I need the lines below from the one with "(** ** The mutating" down to the one with "(** ** Queries *)" reproduced exactly, both ends included, and nothing else.

##### Data for this exercise

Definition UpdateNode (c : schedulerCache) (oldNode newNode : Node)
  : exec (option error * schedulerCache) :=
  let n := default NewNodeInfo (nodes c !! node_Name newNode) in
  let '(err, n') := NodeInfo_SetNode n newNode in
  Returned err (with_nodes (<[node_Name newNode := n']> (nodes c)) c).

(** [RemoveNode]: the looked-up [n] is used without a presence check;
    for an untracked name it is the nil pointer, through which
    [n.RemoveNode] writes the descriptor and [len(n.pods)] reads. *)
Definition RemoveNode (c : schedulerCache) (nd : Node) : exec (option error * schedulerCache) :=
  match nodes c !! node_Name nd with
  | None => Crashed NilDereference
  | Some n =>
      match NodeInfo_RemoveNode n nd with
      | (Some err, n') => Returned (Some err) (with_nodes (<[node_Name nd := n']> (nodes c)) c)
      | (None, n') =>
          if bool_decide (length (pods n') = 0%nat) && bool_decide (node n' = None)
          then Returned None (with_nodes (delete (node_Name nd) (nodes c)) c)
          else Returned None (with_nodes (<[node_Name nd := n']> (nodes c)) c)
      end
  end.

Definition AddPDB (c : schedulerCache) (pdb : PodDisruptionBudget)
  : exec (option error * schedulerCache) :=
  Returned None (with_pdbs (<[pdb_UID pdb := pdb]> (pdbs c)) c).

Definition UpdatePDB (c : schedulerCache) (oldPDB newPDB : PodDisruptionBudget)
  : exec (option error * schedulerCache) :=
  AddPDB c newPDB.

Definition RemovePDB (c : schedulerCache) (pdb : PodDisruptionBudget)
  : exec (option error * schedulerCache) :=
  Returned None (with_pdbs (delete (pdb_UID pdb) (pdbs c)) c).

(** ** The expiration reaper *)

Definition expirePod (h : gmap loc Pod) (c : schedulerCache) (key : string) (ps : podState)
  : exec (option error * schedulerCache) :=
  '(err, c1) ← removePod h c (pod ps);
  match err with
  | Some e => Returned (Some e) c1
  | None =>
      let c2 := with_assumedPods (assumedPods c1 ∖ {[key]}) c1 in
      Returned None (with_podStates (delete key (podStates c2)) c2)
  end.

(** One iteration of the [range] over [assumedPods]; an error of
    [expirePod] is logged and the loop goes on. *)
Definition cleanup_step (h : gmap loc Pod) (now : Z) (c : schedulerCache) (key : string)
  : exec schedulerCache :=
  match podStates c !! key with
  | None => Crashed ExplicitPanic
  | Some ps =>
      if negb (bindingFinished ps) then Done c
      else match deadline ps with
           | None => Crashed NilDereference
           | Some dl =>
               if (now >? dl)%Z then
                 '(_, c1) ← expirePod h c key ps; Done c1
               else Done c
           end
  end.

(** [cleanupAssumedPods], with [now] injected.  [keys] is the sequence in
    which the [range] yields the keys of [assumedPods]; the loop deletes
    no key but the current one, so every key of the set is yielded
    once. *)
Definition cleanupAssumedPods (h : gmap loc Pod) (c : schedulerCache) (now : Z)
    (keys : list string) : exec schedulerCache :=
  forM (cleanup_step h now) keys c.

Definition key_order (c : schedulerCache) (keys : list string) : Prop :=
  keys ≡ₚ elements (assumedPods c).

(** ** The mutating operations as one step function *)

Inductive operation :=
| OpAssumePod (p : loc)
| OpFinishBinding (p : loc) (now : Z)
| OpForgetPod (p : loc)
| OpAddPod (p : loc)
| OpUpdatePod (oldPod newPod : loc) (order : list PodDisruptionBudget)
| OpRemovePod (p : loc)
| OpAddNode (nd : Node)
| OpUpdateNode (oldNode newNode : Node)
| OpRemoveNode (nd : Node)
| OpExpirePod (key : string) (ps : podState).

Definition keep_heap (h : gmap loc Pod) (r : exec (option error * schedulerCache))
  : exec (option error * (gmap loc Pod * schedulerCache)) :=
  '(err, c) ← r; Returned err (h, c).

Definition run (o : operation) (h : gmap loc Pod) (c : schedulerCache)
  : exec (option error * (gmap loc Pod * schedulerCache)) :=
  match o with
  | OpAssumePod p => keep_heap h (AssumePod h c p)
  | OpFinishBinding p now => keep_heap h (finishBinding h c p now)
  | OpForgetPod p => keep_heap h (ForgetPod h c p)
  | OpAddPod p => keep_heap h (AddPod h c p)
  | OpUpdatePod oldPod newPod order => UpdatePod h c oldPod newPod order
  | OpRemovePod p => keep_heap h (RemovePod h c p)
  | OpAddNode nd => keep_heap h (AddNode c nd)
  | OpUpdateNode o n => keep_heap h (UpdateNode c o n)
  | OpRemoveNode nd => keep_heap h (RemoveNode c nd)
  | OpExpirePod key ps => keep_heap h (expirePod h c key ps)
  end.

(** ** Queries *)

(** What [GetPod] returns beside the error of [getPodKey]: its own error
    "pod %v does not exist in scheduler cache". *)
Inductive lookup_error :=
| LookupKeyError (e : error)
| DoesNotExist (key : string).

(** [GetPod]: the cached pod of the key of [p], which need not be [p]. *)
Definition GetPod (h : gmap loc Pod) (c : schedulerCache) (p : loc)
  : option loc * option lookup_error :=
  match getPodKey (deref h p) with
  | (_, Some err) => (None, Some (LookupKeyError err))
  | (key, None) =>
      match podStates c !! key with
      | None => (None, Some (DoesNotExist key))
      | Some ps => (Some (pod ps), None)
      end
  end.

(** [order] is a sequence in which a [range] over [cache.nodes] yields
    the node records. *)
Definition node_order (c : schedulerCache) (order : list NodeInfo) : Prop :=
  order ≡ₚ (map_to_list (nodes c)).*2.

##########

Reply:
(** ** The mutating operations as one step function *)

Inductive operation :=
| OpAssumePod (p : loc)
| OpFinishBinding (p : loc) (now : Z)
| OpForgetPod (p : loc)
| OpAddPod (p : loc)
| OpUpdatePod (oldPod newPod : loc) (order : list PodDisruptionBudget)
| OpRemovePod (p : loc)
| OpAddNode (nd : Node)
| OpUpdateNode (oldNode newNode : Node)
| OpRemoveNode (nd : Node)
| OpExpirePod (key : string) (ps : podState).

Definition keep_heap (h : gmap loc Pod) (r : exec (option error * schedulerCache))
  : exec (option error * (gmap loc Pod * schedulerCache)) :=
  '(err, c) ← r; Returned err (h, c).

Definition run (o : operation) (h : gmap loc Pod) (c : schedulerCache)
  : exec (option error * (gmap loc Pod * schedulerCache)) :=
  match o with
  | OpAssumePod p => keep_heap h (AssumePod h c p)
  | OpFinishBinding p now => keep_heap h (finishBinding h c p now)
  | OpForgetPod p => keep_heap h (ForgetPod h c p)
  | OpAddPod p => keep_heap h (AddPod h c p)
  | OpUpdatePod oldPod newPod order => UpdatePod h c oldPod newPod order
  | OpRemovePod p => keep_heap h (RemovePod h c p)
  | OpAddNode nd => keep_heap h (AddNode c nd)
  | OpUpdateNode o n => keep_heap h (UpdateNode c o n)
  | OpRemoveNode nd => keep_heap h (RemoveNode c nd)
  | OpExpirePod key ps => keep_heap h (expirePod h c key ps)
  end.

(** ** Queries *)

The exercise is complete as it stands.